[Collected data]
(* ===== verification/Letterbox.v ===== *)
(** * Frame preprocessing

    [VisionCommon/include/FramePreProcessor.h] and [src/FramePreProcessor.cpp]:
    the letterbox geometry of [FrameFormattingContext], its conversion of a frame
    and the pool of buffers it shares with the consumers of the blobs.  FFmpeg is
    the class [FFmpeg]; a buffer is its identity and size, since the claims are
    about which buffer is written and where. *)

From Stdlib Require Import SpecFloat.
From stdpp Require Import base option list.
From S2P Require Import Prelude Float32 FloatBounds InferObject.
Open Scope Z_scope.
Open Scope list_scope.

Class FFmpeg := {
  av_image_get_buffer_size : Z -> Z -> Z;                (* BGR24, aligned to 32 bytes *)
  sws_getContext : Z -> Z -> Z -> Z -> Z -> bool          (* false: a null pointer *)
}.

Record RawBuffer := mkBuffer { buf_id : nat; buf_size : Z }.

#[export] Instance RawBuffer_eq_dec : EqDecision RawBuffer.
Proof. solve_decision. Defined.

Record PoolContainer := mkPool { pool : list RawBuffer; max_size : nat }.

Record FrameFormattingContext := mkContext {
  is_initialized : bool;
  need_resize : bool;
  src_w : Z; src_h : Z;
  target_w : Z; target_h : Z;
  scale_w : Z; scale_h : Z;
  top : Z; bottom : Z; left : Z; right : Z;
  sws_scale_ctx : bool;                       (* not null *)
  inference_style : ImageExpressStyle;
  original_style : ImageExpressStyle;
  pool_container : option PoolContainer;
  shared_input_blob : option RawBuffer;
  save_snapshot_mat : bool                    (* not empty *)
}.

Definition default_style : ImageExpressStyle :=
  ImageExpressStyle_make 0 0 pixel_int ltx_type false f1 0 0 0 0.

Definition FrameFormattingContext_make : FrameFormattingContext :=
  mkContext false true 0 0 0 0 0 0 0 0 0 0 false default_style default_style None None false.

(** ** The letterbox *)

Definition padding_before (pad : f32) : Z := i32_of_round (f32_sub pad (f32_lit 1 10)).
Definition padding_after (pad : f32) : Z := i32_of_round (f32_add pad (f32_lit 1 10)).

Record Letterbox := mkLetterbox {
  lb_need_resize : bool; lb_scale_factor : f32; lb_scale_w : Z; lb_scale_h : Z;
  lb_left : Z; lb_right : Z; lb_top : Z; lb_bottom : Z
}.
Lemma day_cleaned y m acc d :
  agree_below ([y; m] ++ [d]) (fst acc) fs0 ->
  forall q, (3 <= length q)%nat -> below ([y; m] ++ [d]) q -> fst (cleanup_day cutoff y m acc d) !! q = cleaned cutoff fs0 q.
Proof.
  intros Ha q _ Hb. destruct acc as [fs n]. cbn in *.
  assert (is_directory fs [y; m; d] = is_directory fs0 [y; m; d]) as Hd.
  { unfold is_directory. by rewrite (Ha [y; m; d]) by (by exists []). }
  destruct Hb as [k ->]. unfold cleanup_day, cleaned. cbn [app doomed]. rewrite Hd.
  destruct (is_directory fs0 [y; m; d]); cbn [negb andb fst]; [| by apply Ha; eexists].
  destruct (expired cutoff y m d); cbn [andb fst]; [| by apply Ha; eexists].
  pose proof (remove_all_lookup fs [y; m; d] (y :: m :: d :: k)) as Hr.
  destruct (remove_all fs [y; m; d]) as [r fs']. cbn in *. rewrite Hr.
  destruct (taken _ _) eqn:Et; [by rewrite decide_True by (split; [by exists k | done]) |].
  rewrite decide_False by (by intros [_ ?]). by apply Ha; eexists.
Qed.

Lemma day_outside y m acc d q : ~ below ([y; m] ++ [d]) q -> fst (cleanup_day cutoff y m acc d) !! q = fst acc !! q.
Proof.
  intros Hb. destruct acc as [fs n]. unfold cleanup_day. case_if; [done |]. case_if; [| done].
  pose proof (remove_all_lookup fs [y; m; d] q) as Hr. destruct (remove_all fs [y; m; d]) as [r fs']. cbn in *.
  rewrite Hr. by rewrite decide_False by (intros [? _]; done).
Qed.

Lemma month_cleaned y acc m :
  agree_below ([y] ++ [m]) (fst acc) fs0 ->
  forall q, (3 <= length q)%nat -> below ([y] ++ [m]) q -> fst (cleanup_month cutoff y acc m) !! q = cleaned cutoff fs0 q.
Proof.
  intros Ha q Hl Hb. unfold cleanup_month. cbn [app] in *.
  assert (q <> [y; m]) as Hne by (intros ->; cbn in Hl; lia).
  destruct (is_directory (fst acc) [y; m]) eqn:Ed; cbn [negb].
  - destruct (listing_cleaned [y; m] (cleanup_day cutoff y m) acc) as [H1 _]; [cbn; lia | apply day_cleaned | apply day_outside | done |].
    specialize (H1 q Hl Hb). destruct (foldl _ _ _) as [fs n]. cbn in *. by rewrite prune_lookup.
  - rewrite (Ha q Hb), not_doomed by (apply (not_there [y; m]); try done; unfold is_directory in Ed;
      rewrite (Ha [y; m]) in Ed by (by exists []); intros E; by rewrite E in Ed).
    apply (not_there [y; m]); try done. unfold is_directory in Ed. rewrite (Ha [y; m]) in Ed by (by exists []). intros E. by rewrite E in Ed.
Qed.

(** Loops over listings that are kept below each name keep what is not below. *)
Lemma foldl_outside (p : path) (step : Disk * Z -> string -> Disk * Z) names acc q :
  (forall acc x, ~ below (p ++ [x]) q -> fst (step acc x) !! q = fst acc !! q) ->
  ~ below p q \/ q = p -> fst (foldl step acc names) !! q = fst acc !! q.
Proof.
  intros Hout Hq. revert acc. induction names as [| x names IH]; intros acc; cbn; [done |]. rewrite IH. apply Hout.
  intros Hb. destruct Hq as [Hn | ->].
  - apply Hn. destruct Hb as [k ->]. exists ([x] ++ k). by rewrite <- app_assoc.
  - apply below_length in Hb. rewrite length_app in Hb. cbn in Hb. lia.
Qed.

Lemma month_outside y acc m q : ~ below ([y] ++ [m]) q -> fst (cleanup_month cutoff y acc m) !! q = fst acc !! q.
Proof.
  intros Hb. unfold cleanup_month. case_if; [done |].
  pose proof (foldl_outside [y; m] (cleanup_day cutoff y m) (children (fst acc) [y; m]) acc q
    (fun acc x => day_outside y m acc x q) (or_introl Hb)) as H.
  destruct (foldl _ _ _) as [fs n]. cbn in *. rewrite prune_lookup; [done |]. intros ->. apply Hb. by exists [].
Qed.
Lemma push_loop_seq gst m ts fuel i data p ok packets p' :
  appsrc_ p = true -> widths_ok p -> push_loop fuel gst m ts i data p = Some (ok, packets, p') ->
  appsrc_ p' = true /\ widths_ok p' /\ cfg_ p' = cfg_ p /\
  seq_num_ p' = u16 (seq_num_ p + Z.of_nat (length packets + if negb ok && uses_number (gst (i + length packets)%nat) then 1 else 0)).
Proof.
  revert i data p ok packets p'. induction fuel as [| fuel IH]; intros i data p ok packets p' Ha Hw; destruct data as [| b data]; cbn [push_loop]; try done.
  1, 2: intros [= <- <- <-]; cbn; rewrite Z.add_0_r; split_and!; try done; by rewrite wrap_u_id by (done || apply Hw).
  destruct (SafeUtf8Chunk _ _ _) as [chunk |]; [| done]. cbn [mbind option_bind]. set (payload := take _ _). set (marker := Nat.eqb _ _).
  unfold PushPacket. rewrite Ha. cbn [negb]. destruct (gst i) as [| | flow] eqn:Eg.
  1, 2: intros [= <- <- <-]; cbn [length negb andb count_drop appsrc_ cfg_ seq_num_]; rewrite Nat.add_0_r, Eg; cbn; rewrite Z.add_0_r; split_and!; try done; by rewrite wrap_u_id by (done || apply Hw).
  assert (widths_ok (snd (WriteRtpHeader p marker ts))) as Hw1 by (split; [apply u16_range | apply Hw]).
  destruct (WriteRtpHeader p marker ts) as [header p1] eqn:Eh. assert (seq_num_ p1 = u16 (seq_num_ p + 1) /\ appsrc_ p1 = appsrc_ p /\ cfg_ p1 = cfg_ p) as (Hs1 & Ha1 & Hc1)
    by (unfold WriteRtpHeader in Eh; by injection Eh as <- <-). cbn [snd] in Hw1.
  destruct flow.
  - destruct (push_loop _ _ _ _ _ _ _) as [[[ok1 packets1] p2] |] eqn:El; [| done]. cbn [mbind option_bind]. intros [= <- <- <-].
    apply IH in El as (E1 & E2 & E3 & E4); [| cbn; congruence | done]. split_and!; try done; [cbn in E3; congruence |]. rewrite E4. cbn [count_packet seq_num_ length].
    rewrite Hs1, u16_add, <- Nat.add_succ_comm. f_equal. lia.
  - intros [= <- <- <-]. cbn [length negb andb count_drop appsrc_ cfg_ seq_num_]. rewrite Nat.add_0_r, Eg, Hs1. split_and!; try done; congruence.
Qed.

Problem description |
From the records above, retype only the lines starting at the line that contains "pose proof (foldl_outside" and ending at the line that contains "appsrc_ p = true", both included.

The completed task |
  pose proof (foldl_outside [y; m] (cleanup_day cutoff y m) (children (fst acc) [y; m]) acc q
    (fun acc x => day_outside y m acc x q) (or_introl Hb)) as H.
  destruct (foldl _ _ _) as [fs n]. cbn in *. rewrite prune_lookup; [done |]. intros ->. apply Hb. by exists [].
Qed.
Lemma push_loop_seq gst m ts fuel i data p ok packets p' :
  appsrc_ p = true -> widths_ok p -> push_loop fuel gst m ts i data p = Some (ok, packets, p') ->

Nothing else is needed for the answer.